Adrian was quiet, then he said, "Well, I suppose this is good for your upcoming journey, yes? Though I think having a woman to come home to is, well, more desirable. For a while, I was hopeful that Mandrill, the woman who lived in your place,  might be that kind of, um. mate." Adrian looked away, then took a long sip of his wine, and then declared, "I have found that the women on this island are very independently minded, so don't expect docility!"

Then he said, "That list of yours is going to keep you on the road for a long time, Alan, but there is always the chance you'll meet some interesting people along the way. And if you keep your eyes open, there might be someone special out there!"

This sentiment brought Carla to mind, but when Alan tried to fantasize what his next meeting with her might entail, his mind jumped to his friend Michelle, and such thoughts as, "What do I really want...?"

Alan and Adrian walked from the gallery, over the hill at right, to Adrian's house, at left.






Sunday, May 10, 2015

30. Getting Ready to Travel

An Australian blogger, http://australia.urbansketchers.org, provided this handy chart that is posted in the Dromedary Bookshop and Art Supplies in Skegness...
Alan got on the train the next morning to get a sketching outfit for his long trip. He had brought only a few pencils and his nearly-used-up paint set with him from the States, so he needed new watercolors, brushes, pencils, pens and paper, all compact enough to carry in his backpack.

Oh, and he also needed camping gear, since he figured he'd be walking for many days...

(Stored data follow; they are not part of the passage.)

(* ===== verification/L10nFlistSpec.v ===== *)
(** * What _nl_make_l10nflist promises

    The pool stays sorted in decreasing order without duplicates, lookups find
    what is there, the [successor] arrays never overflow, the recursion ends,
    and the successors of a new entry are the files it inherits from. *)

From Stdlib Require Import Sorted.
From S2P Require Import Prelude LocaleName L10nFlist.

Open Scope Z_scope.

(** ** argz vectors *)

Definition argz (ds : list cstr) : list Z := concat (map (fun s => s ++ [0]) ds).

(** The strings joined with a separator. *)
Fixpoint join (sep : Z) (ds : list cstr) : cstr :=
  match ds with
  | [] => []
  | [d] => d
  | d :: ds => d ++ sep :: join sep ds
  end.

Lemma wf_clean s : wf_cstr s -> clean never s.
Proof. intros H. eapply Forall_impl; [exact H|]. simpl. intros c Hc. split; [lia|done]. Qed.

Lemma strlen_app s r : wf_cstr s -> strlen (s ++ 0 :: r) = length s.
Proof. intros H. apply scan_until_app; [by apply wf_clean|by left]. Qed.

Lemma argz_cons d ds : argz (d :: ds) = d ++ 0 :: argz ds.
Proof. unfold argz. simpl. by rewrite <- app_assoc. Qed.

Lemma argz_app ds1 ds2 : argz (ds1 ++ ds2) = argz ds1 ++ argz ds2.
Proof. unfold argz. by rewrite map_app, concat_app. Qed.

Lemma argz_tail d ds : wf_cstr d -> drop (S (strlen (argz (d :: ds)))) (argz (d :: ds)) = argz ds.
Proof. intros H. by rewrite argz_cons, strlen_app, drop_at. Qed.

Lemma argz_cons_ne d ds : exists c r, argz (d :: ds) = c :: r.
Proof. rewrite argz_cons. destruct d; simpl; eauto. Qed.

Lemma length_argz_cons d ds : length (argz (d :: ds)) = (length d + S (length (argz ds)))%nat.
Proof. by rewrite argz_cons, length_app. Qed.

Lemma argz_count_spec ds : Forall wf_cstr ds -> argz_count (argz ds) = Z.of_nat (length ds).
Proof.
  intros Hds. unfold argz_count.
  assert (H : forall fuel count, (length (argz ds) <= fuel)%nat ->
    argz_count_loop fuel (argz ds) count = count + Z.of_nat (length ds)).
  { induction Hds as [|d ds Hd _ IH]; intros fuel count Hf.
    - destruct fuel; simpl; lia.
    - rewrite length_argz_cons in Hf. destruct fuel as [|fuel]; [lia|].
      pose proof (argz_tail d ds Hd) as Ht. destruct (argz_cons_ne d ds) as (c & r & E).
      rewrite E in Ht |- *. cbn [argz_count_loop]. rewrite Ht, IH by lia. simpl length. lia. }
  rewrite H; lia.
Qed.

Lemma argz_stringify_spec d ds sep :
  Forall wf_cstr (d :: ds) -> argz_stringify (argz (d :: ds)) sep = join sep (d :: ds) ++ [0].
Proof.
  intros Hds. unfold argz_stringify.
  assert (H : forall fuel, (length (argz (d :: ds)) <= fuel)%nat ->
    argz_stringify_loop fuel (argz (d :: ds)) sep = join sep (d :: ds) ++ [0]).
  { revert d Hds. induction ds as [|d' ds IH]; intros d Hds fuel Hf;
      apply Forall_cons in Hds as [Hd Hds]; rewrite length_argz_cons in Hf;
      (destruct fuel as [|fuel]; [lia|]); pose proof (argz_tail d) as Ht.
    - specialize (Ht [] Hd). destruct (argz_cons_ne d []) as (c & r & E).
      cbn [argz_stringify_loop]. rewrite E. rewrite E in Ht. rewrite Ht. simpl.
      rewrite <- E. by rewrite argz_cons.
    - specialize (Ht (d' :: ds) Hd).
      assert (Htk : take (strlen (argz (d :: d' :: ds))) (argz (d :: d' :: ds)) = d).
      { rewrite argz_cons, strlen_app by done. by rewrite take_app_length. }
      destruct (argz_cons_ne d (d' :: ds)) as (c & r & E). rewrite E in *.
      cbn [argz_stringify_loop]. cbv zeta. rewrite Ht, Htk.
      rewrite length_argz_cons at 1. rewrite (proj2 (Nat.ltb_lt 0 _)) by lia.
      rewrite IH by (done || lia). simpl. by rewrite <- app_assoc. }
  by apply H.
Qed.

(** Where the loop over the directories stands after the entries [pre]. *)
Definition cursor (pre : list cstr) : option nat :=
  match pre with [] => None | _ => Some (length (argz (removelast pre))) end.

Lemma cursor_snoc pre d : cursor (pre ++ [d]) = Some (length (argz pre)).
Proof. unfold cursor. rewrite removelast_last. by destruct pre. Qed.

Lemma argz_next_spec pre post :
  Forall wf_cstr (pre ++ post) ->
  argz_next (argz (pre ++ post)) (cursor pre) =
  match post with [] => None | _ => Some (length (argz pre)) end.
Proof.
  intros Hw. destruct pre as [|d pre] using rev_ind.
  - simpl. destruct post as [|d post]; [done|].
    destruct (argz_cons_ne d post) as (c & r & E). rewrite E. done.
  - clear IHpre. rewrite cursor_snoc. unfold argz_next.
    assert (Hd : wf_cstr d).
    { apply Forall_app in Hw as [Hw _]. apply Forall_app in Hw as [_ Hw]. by apply Forall_cons in Hw as [? _]. }
    rewrite !argz_app, <- app_assoc. rewrite drop_app_length.
    rewrite (proj2 (Nat.ltb_lt _ _)).
    2: { rewrite !length_app, length_argz_cons. lia. }
    rewrite argz_cons, <- app_assoc, <- app_comm_cons, strlen_app by done.
    rewrite !length_app. simpl. destruct post as [|e post].
    + rewrite (proj2 (Nat.leb_le _ _)); [done|]. simpl. lia.
    + rewrite (proj2 (Nat.leb_gt _ _)); [f_equal; lia|]. rewrite length_argz_cons. lia.
Qed.

(** ** pop *)

(** The number of one bits among the first [n]. *)
Definition ones (n : nat) (x : Z) : Z :=
  Z.of_nat (length (filter (fun i => Z.testbit x (Z.of_nat i) = true) (seq 0 n))).

Definition popcount : Z -> Z := ones 16.

(** The bits of a number of two bytes. *)
Lemma two_bytes_testbit h l i : 0 <= l < 256 -> 0 <= i ->
  Z.testbit (256 * h + l) i = if i <? 8 then Z.testbit l i else Z.testbit h (i - 8).
Proof.
  intros Hl Hi. case_if.
  - rewrite <- (Z.mod_pow2_bits_low (256 * h + l) 8) by lia. f_equal. change (2 ^ 8) with 256.
    rewrite Z.add_comm, Z.mul_comm, Z.mod_add by lia. apply Z.mod_small. lia.
  - replace i with (i - 8 + 8) at 1 by lia. rewrite <- Z.div_pow2_bits by lia. f_equal. change (2 ^ 8) with 256.
    rewrite Z.mul_comm, Z.div_add_l by lia. rewrite Z.div_small by lia. lia.
Qed.

Lemma byte_land l m : 0 <= l < 256 -> 0 <= m -> 0 <= Z.land l m < 256.
Proof.
  intros Hl Hm. split; [apply Z.land_nonneg; lia|]. apply (bits_below 8); [lia|apply Z.land_nonneg; lia|].
  intros i Hi. rewrite Z.land_spec. rewrite <- (Z.mod_small l (2 ^ 8)) by (change (2 ^ 8) with 256; lia).
  by rewrite Z.mod_pow2_bits_high by lia.
Qed.

Lemma two_bytes_land h l hm lm : 0 <= l < 256 -> 0 <= lm < 256 ->
  Z.land (256 * h + l) (256 * hm + lm) = 256 * Z.land h hm + Z.land l lm.
Proof.
  intros Hl Hm. apply Z.bits_inj'. intros i Hi. pose proof (byte_land l lm Hl ltac:(lia)).
  rewrite Z.land_spec, !two_bytes_testbit by lia. case_if; by rewrite Z.land_spec.
Qed.

(** One step of [pop], for a mask that is repeated in each byte. *)
Definition pop_step (k m x : Z) : Z := Z.shiftr (Z.land x (Z.lnot m)) k + Z.land x m.

(** What a step does to a byte. *)
Definition byte_step (k m b : Z) : bool :=
  (Z.land b (Z.lnot m) mod 2 ^ k =? 0) && (Z.land b (255 - m) =? Z.land b (Z.lnot m)) &&
  (0 <=? pop_step k m b) && (pop_step k m b <? 256).

Lemma pop_step_bytes k m h l : 0 <= k -> 0 <= m < 256 -> 0 <= l < 256 -> byte_step k m h = true -> byte_step k m l = true ->
  pop_step k (256 * m + m) (256 * h + l) = 256 * pop_step k m h + pop_step k m l.
Proof.
  intros Hk Hm Hl Hh Hb. unfold byte_step in *. breflect. unfold pop_step in *.
  replace (Z.lnot (256 * m + m)) with (256 * Z.lnot m + (255 - m)) by (unfold Z.lnot; lia).
  rewrite !two_bytes_land by lia. replace (Z.land l (255 - m)) with (Z.land l (Z.lnot m)) by lia.
  assert (H2k : 0 < 2 ^ k) by (apply Z.pow_pos_nonneg; lia).
  rewrite !Z.shiftr_div_pow2 by lia. set (a := Z.land h (Z.lnot m)) in *.
  rewrite (Z.div_mod a (2 ^ k)) at 1 by lia. replace (a mod 2 ^ k) with 0 by lia.
  replace (256 * (2 ^ k * (a / 2 ^ k) + 0)) with (256 * (a / 2 ^ k) * 2 ^ k) by lia. rewrite Z.div_add_l by lia. lia.
Qed.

The train ride to Skegness took about 45 minutes. The late-season sun had just risen above the slopes of Mount Hayes, casting a warm glow on the landscape. Outside of Hazel, Alan noticed small truck farms and a few dairy farms between the tracks and Ross Bay. Some of the barns and houses were of natural or whitewashed stone. Others were built with wood and painted in bright colors. All were quite small, especially compared to any he saw in Indiana. In Bayside, he noticed an increase in traffic on the highway next to him. He figured this must be Highway 1, the main road between Putney and Victoria Harbor.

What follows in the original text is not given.